Australia’s federal health minister, Greg Hunt, says he hopes most injections will be given by the end of the year.
“We are in a position to ensure that all children and all families who seek their children to be vaccinated between the ages of 12 to 15 will be able to do so this year,” he said.
The Pfizer vaccine was already available to Australian aboriginal children ages 12 to 15 who have underlying medical conditions or live in remote areas.
France, Italy and Israel started offering the Pfizer vaccine to anyone age 12 and older in June. Japan did so in May, and the United States recently approved the drug’s use for that age group. The vaccines have been approved for children in India, but officials haven’t decided when inoculations can begin.
Paul Griffin, an associate professor in the faculty of medicine at the University of Queensland, supports Australia’s decision to offer vaccines to younger children.
“We have seen excellent data supporting the use of these vaccines in this age group. Other countries have started doing it, and we know it is an important age group to be vaccinated for so many reasons. Children are now increasingly recognized as contributing to the spread of this virus,” he said.
The Australian Medical Association also supports the vaccination of children but has said that some older age groups are more of a priority.
Teachers in New South Wales, Australia’s most populous state, face mandatory coronavirus vaccinations as authorities plan a return to school for students starting in late October.

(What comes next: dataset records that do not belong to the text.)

(* ===== verification/Bodies.v ===== *)
(** * Request bodies and queries

    Models [crates/bymax-auth-axum/src/validation.rs], [dto.rs] with its
    [text_rules.rs] and [code_formats.rs], and [routes/refresh_body.rs]: which
    bodies are read at all, how an e-mail address is brought to its canonical
    form, the bounds of every field, and what a refusal says. *)

From S2P Require Import Prelude Errors Types Crypto Engine Totp Sessions AuthCore MfaService MfaSound UrlText Config Validate Builder Facade Net Http ClientIp.
From stdpp Require Import list.
#[local] Open Scope Z_scope.

(** ** The serde and garde packages *)

(** Reading JSON answers the value, a value that does not fit the type, or that
    the text is not JSON. *)
Inductive JsonOutcome (T : Type) : Type := JsOk (value : T) | JsData | JsOther.
Arguments JsOk {T} value.
Arguments JsData {T}.
Arguments JsOther {T}.

(** The derived readers: what a type's fields hold before any adapter runs. *)
Class JsonBody (T : Type) : Type := { from_slice : string -> JsonOutcome T }.
Class QueryText (T : Type) : Type := { query_from_str : string -> option T }.

(** A JSON document as far as it is looked at: its root, and the entries of an
    object, which is a map with one entry per key. *)
Inductive JsonField : Set := JfNull | JfString (s : string) | JfOther.
Inductive JsonRoot : Set := JrObject (entries : list (string * JsonField)) | JrArray | JrScalar.

Class JsonText : Type := { value_from_slice : string -> option JsonRoot }.

(** The [email] and [length] rules answer a message where they are broken;
    [garde_units] is the length the second one measures.  A report lists what was
    broken under the name of its field, in an order of its own. *)
Class GardeLib : Type := {
  garde_email : string -> option string;
  garde_units : string -> Z;
  garde_length : Z -> Z -> string -> option string;
  report_order : list FieldError -> list FieldError;
}.

Class GardeLaws `{GardeLib} : Prop := {
  length_in_bounds (min max : Z) (s : string) : garde_length min max s = None <-> min <= garde_units s <= max;
  report_perm (l : list FieldError) : report_order l ≡ₚ l;
}.

(** ** Text rules *)

(** The scalar value a UTF-8 encoded character stands for. *)
Definition code_point (c : string) : Z :=
  match c with
  | EmptyString => 0
  | String a EmptyString => byte_z a
  | String a (String b EmptyString) => byte_z a mod 32 * 64 + byte_z b mod 64
  | String a (String b (String d EmptyString)) => byte_z a mod 16 * 4096 + byte_z b mod 64 * 64 + byte_z d mod 64
  | String a (String b (String d (String e _))) =>
      byte_z a mod 8 * 262144 + byte_z b mod 64 * 4096 + byte_z d mod 64 * 64 + byte_z e mod 64
  end.

Definition is_js_whitespace (ch : Z) : bool :=
  bool_decide (ch ∈ [9; 10; 11; 12; 13; 32; 160; 5760; 8232; 8233; 8239; 8287; 12288; 65279])
  || bool_decide (8192 <= ch <= 8202).

Definition is_control (ch : Z) : bool := bool_decide (0 <= ch <= 31) || bool_decide (127 <= ch <= 159).

(** [str::trim_matches]. *)
Fixpoint drop_while (f : Z -> bool) (cs : list string) : list string :=
  match cs with [] => [] | c :: cs' => if f (code_point c) then drop_while f cs' else cs end.

Definition trim_matches (f : Z -> bool) (s : string) : string :=
  String.concat "" (reverse (drop_while f (reverse (drop_while f (chars s))))).

Definition trim_start_matches (f : Z -> bool) (s : string) : string := String.concat "" (drop_while f (chars s)).
Definition trim_end_matches (f : Z -> bool) (s : string) : string :=
  String.concat "" (reverse (drop_while f (reverse (chars s)))).

Definition normalize `{UnicodeText} (raw : string) : string := str_to_lowercase (trim_matches is_js_whitespace raw).

Definition not_blank (value : string) : option string :=
  if forallb (fun c => is_js_whitespace (code_point c)) (chars value) then Some "must not be blank" else None.

Definition no_control_characters (value : string) : option string :=
  if existsb (fun c => is_control (code_point c)) (chars value) then Some "must not contain control characters" else None.

(** ** Second-factor codes *)

Definition is_totp_code (value : string) : bool := Nat.eqb (String.length value) 6 && string_all is_ascii_digit value.

Definition is_recovery_code (value : string) : bool :=
  let groups := split_on "-" value in
  Nat.eqb (length groups) 6
  && forallb (fun group => Nat.eqb (String.length group) 4 && string_all is_ascii_hexdigit group) groups.

Definition totp_code (value : string) : option string :=
  if is_totp_code value then None else Some "must be exactly 6 digits".

Definition totp_or_recovery_code (value : string) : option string :=
  if is_totp_code value || is_recovery_code value then None
  else Some "must be a 6-digit code or a recovery code in XXXX-XXXX-XXXX-XXXX-XXXX-XXXX format".

(** ** Which bodies are read *)

Definition BODY_SHAPE_MESSAGE : string := "Request body does not match the expected shape.".
Definition QUERY_SHAPE_MESSAGE : string := "Query string does not match the expected shape.".

Definition one_error (field message : string) : AuthError := Validation [{| fe_field := field; fe_message := message |}].

Definition ends_with (suffix s : string) : bool :=
  Nat.leb (String.length suffix) (String.length s)
  && bool_decide (String.substring (String.length s - String.length suffix) (String.length suffix) s = suffix).

Section headers.
Context `{UnicodeText, HttpLib}.

Definition require_json_content_type (headers : HeaderMap) : result AuthError unit :=
  let is_json :=
    match header_get headers "content-type" with
    | Some value =>
        let essence := to_ascii_lowercase (str_trim (default "" (head (split_on ";" value)))) in
        bool_decide (essence = "application/json") || ends_with "+json" essence
    | None => false
    end in
  if is_json then Ok tt else Err (one_error "content-type" "Content-Type must be application/json.").

Definition trim_quotes (s : string) : string := trim_matches (fun c => bool_decide (c = 34)) s.

Definition charset_is_utf8 (headers : HeaderMap) : bool :=
  match header_get headers "content-type" with
  | None => true
  | Some value =>
      forallb (fun parameter =>
        match split_once_str "=" parameter with
        | None => true
        | Some (name, charset) =>
            negb (eq_ignore_ascii_case (str_trim name) "charset")
            || eq_ignore_ascii_case (trim_quotes (str_trim charset)) "utf-8"
        end) (tail (split_on ";" value))
  end.

Definition encoding_is_identity (headers : HeaderMap) : bool :=
  forallb (fun value =>
    match value with
    | Some list => forallb (fun coding => eq_ignore_ascii_case (str_trim coding) "identity") (split_on "," list)
    | None => false
    end) (header_get_all headers "content-encoding").

Definition require_readable_json (headers : HeaderMap) : result BodyRejection unit :=
  match require_json_content_type headers with
  | Err error => Err (RjValidation error)
  | Ok _ =>
      if negb (charset_is_utf8 headers) || negb (encoding_is_identity headers) then Err (RjTransport UnsupportedMedia) else Ok tt
  end.
End headers.

(** ** Fields *)

(** One rule of a field: the message where it is broken. *)
Abbreviation Rule := (string -> option string).

Definition field (path : string) (rules : list Rule) (value : string) : list FieldError :=
  omap (fun rule => (fun message => {| fe_field := path; fe_message := message |}) <$> rule value) rules.

(** [inner]: the rules of an optional field bind its value. *)
Definition inner (path : string) (rules : list Rule) (value : option string) : list FieldError :=
  match value with Some v => field path rules v | None => [] end.

(** A request body: what its deserializer does to the fields it names, and the
    rules of its fields. *)
Class Dto (T : Type) : Type := {
  dto_adapted : T -> T;
  dto_violations : T -> list FieldError;
}.

Section reading.
Context `{GardeLib} {T : Type} `{Dto T}.

Definition is_json_space (b : ascii) : bool := bool_decide (byte_z b ∈ [32; 9; 10; 13]).

Fixpoint first_significant (bytes : string) : option ascii :=
  match bytes with
  | EmptyString => None
  | String b bytes' => if is_json_space b then first_significant bytes' else Some b
  end.

Definition malformed : BodyRejection := RjTransport (Malformed 400).

Definition deserialize_json `{JsonBody T} (bytes : string) : result BodyRejection T :=
  if negb (match first_significant bytes with
           | Some b => bool_decide (b = "{"%char) || bool_decide (b = "["%char)
           | None => false
           end) then Err malformed else
  match from_slice bytes with
  | JsOk raw => Ok (dto_adapted raw)
  | JsData => Err (RjValidation (one_error "body" BODY_SHAPE_MESSAGE))
  | JsOther => Err malformed
  end.

Definition run_garde (value : T) : result AuthError unit :=
  match dto_violations value with [] => Ok tt | broken => Err (Validation (report_order broken)) end.

Definition map_bytes_rejection (status : Z) : BodyRejection := RjTransport (from_body_status status).

(** What the transport makes of the body: its bytes, or the status of a failure. *)
Abbreviation RawBody := (result Z string).

Definition request_bytes (body : RawBody) : result BodyRejection string := map_err map_bytes_rejection body.

Context `{UnicodeText, HttpLib}.

Definition validate_bytes `{JsonBody T} (bytes : string) : result BodyRejection T :=
  value ← deserialize_json bytes;
  _ ← map_err RjValidation (run_garde value);
  Ok value.

(** The [ValidatedJson] extractor. *)
Definition validated_json `{JsonBody T} (headers : HeaderMap) (body : RawBody) : result BodyRejection T :=
  _ ← require_readable_json headers;
  bytes ← request_bytes body;
  validate_bytes bytes.

Definition validate_optional_json `{JsonBody T} (empty : T) (headers : HeaderMap) (bytes : string) : result BodyRejection T :=
  if string_is_empty bytes then Ok empty else
  _ ← require_readable_json headers;
  validate_bytes bytes.

Definition deserialize_query `{QueryText T} (query : string) : result AuthError T :=
  match query_from_str query with Some value => Ok value | None => Err (one_error "query" QUERY_SHAPE_MESSAGE) end.

(** The [ValidatedQuery] extractor. *)
Definition validated_query `{QueryText T} (parts : Parts) : result AuthError T :=
  value ← deserialize_query (default "" (pt_query parts));
  _ ← run_garde value;
  Ok value.
End reading.

Definition is_client_error (status : Z) : bool := bool_decide (400 <= status < 500).

(** The [PathParam] extractor. *)
Definition path_param `{HttpLib} (parts : Parts) : result BodyRejection string :=
  match pt_param parts with
  | Ok value => Ok value
  | Err status =>
      if is_client_error status then Err (RjTransport (Malformed status))
      else Err (RjValidation (internal_error "a route's path parameter was not captured"))
  end.

(** ** A refresh token in the body *)

Import Settings.

Definition MAX_TOKEN_CHARS : Z := 2048.
Definition TOKEN_MESSAGE : string := "refreshToken must be a string of 1 to 2048 characters.".

Definition reads_body (delivery : TokenDelivery) : bool := negb (bool_decide (delivery = Cookie)).

Definition object_get (key : string) (entries : list (string * JsonField)) : option JsonField :=
  snd <$> List.find (fun e => bool_decide (e.1 = key)) entries.

Definition parse_refresh_body `{JsonText} (bytes : string) (reads_body : bool) : result BodyRejection (option string) :=
  if string_is_empty bytes then Ok None else
  match value_from_slice bytes with
  | None => Err malformed
  | Some (JrObject object) =>
      if negb reads_body then Ok None else
      match object_get "refreshToken" object with
      | None | Some JfNull => Ok None
      | Some (JfString token) =>
          if bool_decide (1 <= Password.chars_count token <= MAX_TOKEN_CHARS) then Ok (Some token)
          else Err (RjValidation (one_error "refreshToken" TOKEN_MESSAGE))
      | Some _ => Err (RjValidation (one_error "refreshToken" TOKEN_MESSAGE))
      end
  | Some JrArray => if negb reads_body then Ok None else Err malformed
  | Some _ => Err malformed
  end.

(** * The request bodies

    Models [crates/bymax-auth-axum/src/dto.rs]: one record per body or query, with
    the rules of its fields in the order they are declared.  What a handler
    receives is the value its deserializer answers after the e-mail address has
    been brought to its canonical form, and only where no rule is broken. *)

Record RegisterDto : Set := {
  reg_email : string;
  reg_password : string;
  reg_name : string;
  reg_tenant_id : option string;
}.
Record LoginDto : Set := { lgi_email : string; lgi_password : string; lgi_tenant_id : option string }.
Record ForgotPasswordDto : Set := { fgt_email : string; fgt_tenant_id : option string }.
Record ChangePasswordDto : Set := {
  chg_current_password : string;
  chg_new_password : string;
  chg_refresh_token : option string;
}.
Record ResetPasswordDto : Set := {
  rst_email : string;
  rst_new_password : string;
  rst_token : option string;
  rst_otp : option string;
  rst_verified_token : option string;
  rst_tenant_id : option string;
}.
Record VerifyOtpDto : Set := { vot_email : string; vot_otp : string; vot_tenant_id : option string }.
Record ResendOtpDto : Set := { rso_email : string; rso_tenant_id : option string }.
Record VerifyEmailDto : Set := { vem_email : string; vem_otp : string; vem_tenant_id : option string }.
Record ResendVerificationDto : Set := { rsv_email : string; rsv_tenant_id : option string }.
Record MfaSetupDto : Set := { mst_password : option string }.
Record MfaVerifyDto : Set := { mvf_code : string }.
Record MfaChallengeDto : Set := { mch_mfa_temp_token : option string; mch_code : string }.
Record MfaDisableDto : Set := { mds_code : string }.
Record MfaRegenerateRecoveryCodesDto : Set := { mrg_code : string }.
Record PlatformLoginDto : Set := { plg_email : string; plg_password : string }.
Record CreateInvitationDto : Set := { civ_email : string; civ_role : string; civ_tenant_name : option string }.
Record ChangeEmailDto : Set := { cem_new_email : string; cem_current_password : string }.
Record ConfirmEmailChangeDto : Set := { cce_token : string }.
Record RevokeInvitationDto : Set := { riv_email : string }.
Record AcceptInvitationDto : Set := { aiv_token : string; aiv_name : string; aiv_password : string }.
Record OAuthInitiateQuery : Set := { oin_tenant_id : option string }.
Record OAuthCallbackQuery : Set := {
  ocb_code : option string;
  ocb_error : option string;
  ocb_error_description : option string;
  ocb_error_uri : option string;
  ocb_state : string;
  ocb_iss : option string;
  ocb_scope : option string;
  ocb_authuser : option string;
  ocb_prompt : option string;
  ocb_hd : option string;
}.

In Australia, 34.4% of the population is fully vaccinated. Four weeks ago it was 19.5%.
Fifteen million Australians remain in lockdown, including residents in Sydney, Melbourne and Canberra, as delta variant infections continue to surge. New South Wales authorities reported 1,218 additional COVID-19 cases Sunday, a new daily record.
Australia has detected about 50,000 coronavirus infections since the pandemic began, and 993 people have died, according to the health department.